Work instruction: Every single entry that follows must be copied exactly.
┌──
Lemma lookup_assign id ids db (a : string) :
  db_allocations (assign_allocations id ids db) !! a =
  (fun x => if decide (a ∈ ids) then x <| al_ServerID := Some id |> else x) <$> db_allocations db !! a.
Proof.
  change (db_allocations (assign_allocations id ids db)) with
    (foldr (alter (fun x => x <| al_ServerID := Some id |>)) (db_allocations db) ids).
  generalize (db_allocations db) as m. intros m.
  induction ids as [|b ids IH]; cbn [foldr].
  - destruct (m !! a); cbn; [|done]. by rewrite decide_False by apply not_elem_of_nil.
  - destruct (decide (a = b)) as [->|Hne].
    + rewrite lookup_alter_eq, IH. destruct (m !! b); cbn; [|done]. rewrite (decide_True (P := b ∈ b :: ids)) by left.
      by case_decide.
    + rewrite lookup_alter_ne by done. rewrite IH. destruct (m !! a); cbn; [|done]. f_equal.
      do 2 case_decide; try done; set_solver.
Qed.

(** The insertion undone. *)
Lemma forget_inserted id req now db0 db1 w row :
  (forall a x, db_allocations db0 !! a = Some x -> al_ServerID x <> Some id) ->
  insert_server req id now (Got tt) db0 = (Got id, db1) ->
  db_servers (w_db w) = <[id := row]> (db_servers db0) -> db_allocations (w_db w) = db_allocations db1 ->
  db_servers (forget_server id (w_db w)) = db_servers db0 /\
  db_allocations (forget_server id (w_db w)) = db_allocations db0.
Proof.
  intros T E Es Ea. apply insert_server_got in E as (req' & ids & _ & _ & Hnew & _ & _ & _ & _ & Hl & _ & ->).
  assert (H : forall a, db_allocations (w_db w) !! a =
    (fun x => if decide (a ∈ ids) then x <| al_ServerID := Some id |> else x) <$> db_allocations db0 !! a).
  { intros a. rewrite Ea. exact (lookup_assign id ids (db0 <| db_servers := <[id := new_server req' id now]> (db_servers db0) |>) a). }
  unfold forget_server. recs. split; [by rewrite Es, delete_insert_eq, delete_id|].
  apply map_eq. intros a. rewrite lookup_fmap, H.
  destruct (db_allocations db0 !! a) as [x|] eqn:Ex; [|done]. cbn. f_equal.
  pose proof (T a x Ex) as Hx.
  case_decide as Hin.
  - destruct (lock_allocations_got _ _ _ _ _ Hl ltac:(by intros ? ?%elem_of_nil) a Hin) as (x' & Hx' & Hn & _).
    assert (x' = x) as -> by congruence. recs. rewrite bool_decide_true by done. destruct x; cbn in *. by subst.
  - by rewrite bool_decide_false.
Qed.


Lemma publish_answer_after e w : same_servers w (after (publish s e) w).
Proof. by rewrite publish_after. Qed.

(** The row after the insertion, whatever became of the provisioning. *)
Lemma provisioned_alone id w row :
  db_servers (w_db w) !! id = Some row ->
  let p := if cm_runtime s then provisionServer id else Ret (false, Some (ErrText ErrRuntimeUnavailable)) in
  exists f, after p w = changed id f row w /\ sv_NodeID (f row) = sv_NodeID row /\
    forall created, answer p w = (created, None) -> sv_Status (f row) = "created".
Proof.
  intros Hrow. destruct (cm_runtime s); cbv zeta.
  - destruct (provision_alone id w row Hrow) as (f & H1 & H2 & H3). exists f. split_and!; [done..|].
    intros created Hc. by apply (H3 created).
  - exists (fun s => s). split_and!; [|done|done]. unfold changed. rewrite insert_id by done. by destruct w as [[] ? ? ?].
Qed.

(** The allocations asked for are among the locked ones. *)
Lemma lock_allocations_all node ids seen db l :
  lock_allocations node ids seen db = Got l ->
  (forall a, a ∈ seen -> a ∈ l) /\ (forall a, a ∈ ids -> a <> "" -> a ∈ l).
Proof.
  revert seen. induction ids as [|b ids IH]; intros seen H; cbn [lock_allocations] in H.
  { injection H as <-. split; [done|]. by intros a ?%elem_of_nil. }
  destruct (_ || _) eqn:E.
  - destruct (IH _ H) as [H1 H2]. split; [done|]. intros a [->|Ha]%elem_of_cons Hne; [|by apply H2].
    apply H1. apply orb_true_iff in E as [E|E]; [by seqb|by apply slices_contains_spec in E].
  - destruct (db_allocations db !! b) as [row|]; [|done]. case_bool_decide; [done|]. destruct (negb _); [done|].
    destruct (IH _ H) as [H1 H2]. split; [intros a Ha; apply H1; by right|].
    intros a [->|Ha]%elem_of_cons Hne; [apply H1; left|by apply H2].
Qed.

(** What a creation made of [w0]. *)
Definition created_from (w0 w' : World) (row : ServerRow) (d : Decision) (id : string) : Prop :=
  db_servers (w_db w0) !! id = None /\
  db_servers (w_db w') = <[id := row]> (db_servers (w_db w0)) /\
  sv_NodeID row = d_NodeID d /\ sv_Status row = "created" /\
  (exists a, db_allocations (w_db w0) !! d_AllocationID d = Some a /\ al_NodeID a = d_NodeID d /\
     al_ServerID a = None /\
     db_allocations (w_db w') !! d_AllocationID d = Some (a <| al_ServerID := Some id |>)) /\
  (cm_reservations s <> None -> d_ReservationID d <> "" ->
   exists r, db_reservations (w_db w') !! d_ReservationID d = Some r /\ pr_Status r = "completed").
└──
Problem solution:
Lemma lookup_assign id ids db (a : string) :
  db_allocations (assign_allocations id ids db) !! a =
  (fun x => if decide (a ∈ ids) then x <| al_ServerID := Some id |> else x) <$> db_allocations db !! a.
Proof.
  change (db_allocations (assign_allocations id ids db)) with
    (foldr (alter (fun x => x <| al_ServerID := Some id |>)) (db_allocations db) ids).
  generalize (db_allocations db) as m. intros m.
  induction ids as [|b ids IH]; cbn [foldr].
  - destruct (m !! a); cbn; [|done]. by rewrite decide_False by apply not_elem_of_nil.
  - destruct (decide (a = b)) as [->|Hne].
    + rewrite lookup_alter_eq, IH. destruct (m !! b); cbn; [|done]. rewrite (decide_True (P := b ∈ b :: ids)) by left.
      by case_decide.
    + rewrite lookup_alter_ne by done. rewrite IH. destruct (m !! a); cbn; [|done]. f_equal.
      do 2 case_decide; try done; set_solver.
Qed.

(** The insertion undone. *)
Lemma forget_inserted id req now db0 db1 w row :
  (forall a x, db_allocations db0 !! a = Some x -> al_ServerID x <> Some id) ->
  insert_server req id now (Got tt) db0 = (Got id, db1) ->
  db_servers (w_db w) = <[id := row]> (db_servers db0) -> db_allocations (w_db w) = db_allocations db1 ->
  db_servers (forget_server id (w_db w)) = db_servers db0 /\
  db_allocations (forget_server id (w_db w)) = db_allocations db0.
Proof.
  intros T E Es Ea. apply insert_server_got in E as (req' & ids & _ & _ & Hnew & _ & _ & _ & _ & Hl & _ & ->).
  assert (H : forall a, db_allocations (w_db w) !! a =
    (fun x => if decide (a ∈ ids) then x <| al_ServerID := Some id |> else x) <$> db_allocations db0 !! a).
  { intros a. rewrite Ea. exact (lookup_assign id ids (db0 <| db_servers := <[id := new_server req' id now]> (db_servers db0) |>) a). }
  unfold forget_server. recs. split; [by rewrite Es, delete_insert_eq, delete_id|].
  apply map_eq. intros a. rewrite lookup_fmap, H.
  destruct (db_allocations db0 !! a) as [x|] eqn:Ex; [|done]. cbn. f_equal.
  pose proof (T a x Ex) as Hx.
  case_decide as Hin.
  - destruct (lock_allocations_got _ _ _ _ _ Hl ltac:(by intros ? ?%elem_of_nil) a Hin) as (x' & Hx' & Hn & _).
    assert (x' = x) as -> by congruence. recs. rewrite bool_decide_true by done. destruct x; cbn in *. by subst.
  - by rewrite bool_decide_false.
Qed.


Lemma publish_answer_after e w : same_servers w (after (publish s e) w).
Proof. by rewrite publish_after. Qed.

(** The row after the insertion, whatever became of the provisioning. *)
Lemma provisioned_alone id w row :
  db_servers (w_db w) !! id = Some row ->
  let p := if cm_runtime s then provisionServer id else Ret (false, Some (ErrText ErrRuntimeUnavailable)) in
  exists f, after p w = changed id f row w /\ sv_NodeID (f row) = sv_NodeID row /\
    forall created, answer p w = (created, None) -> sv_Status (f row) = "created".
Proof.
  intros Hrow. destruct (cm_runtime s); cbv zeta.
  - destruct (provision_alone id w row Hrow) as (f & H1 & H2 & H3). exists f. split_and!; [done..|].
    intros created Hc. by apply (H3 created).
  - exists (fun s => s). split_and!; [|done|done]. unfold changed. rewrite insert_id by done. by destruct w as [[] ? ? ?].
Qed.

(** The allocations asked for are among the locked ones. *)
Lemma lock_allocations_all node ids seen db l :
  lock_allocations node ids seen db = Got l ->
  (forall a, a ∈ seen -> a ∈ l) /\ (forall a, a ∈ ids -> a <> "" -> a ∈ l).
Proof.
  revert seen. induction ids as [|b ids IH]; intros seen H; cbn [lock_allocations] in H.
  { injection H as <-. split; [done|]. by intros a ?%elem_of_nil. }
  destruct (_ || _) eqn:E.
  - destruct (IH _ H) as [H1 H2]. split; [done|]. intros a [->|Ha]%elem_of_cons Hne; [|by apply H2].
    apply H1. apply orb_true_iff in E as [E|E]; [by seqb|by apply slices_contains_spec in E].
  - destruct (db_allocations db !! b) as [row|]; [|done]. case_bool_decide; [done|]. destruct (negb _); [done|].
    destruct (IH _ H) as [H1 H2]. split; [intros a Ha; apply H1; by right|].
    intros a [->|Ha]%elem_of_cons Hne; [apply H1; left|by apply H2].
Qed.

(** What a creation made of [w0]. *)
Definition created_from (w0 w' : World) (row : ServerRow) (d : Decision) (id : string) : Prop :=
  db_servers (w_db w0) !! id = None /\
  db_servers (w_db w') = <[id := row]> (db_servers (w_db w0)) /\
  sv_NodeID row = d_NodeID d /\ sv_Status row = "created" /\
  (exists a, db_allocations (w_db w0) !! d_AllocationID d = Some a /\ al_NodeID a = d_NodeID d /\
     al_ServerID a = None /\
     db_allocations (w_db w') !! d_AllocationID d = Some (a <| al_ServerID := Some id |>)) /\
  (cm_reservations s <> None -> d_ReservationID d <> "" ->
   exists r, db_reservations (w_db w') !! d_ReservationID d = Some r /\ pr_Status r = "completed").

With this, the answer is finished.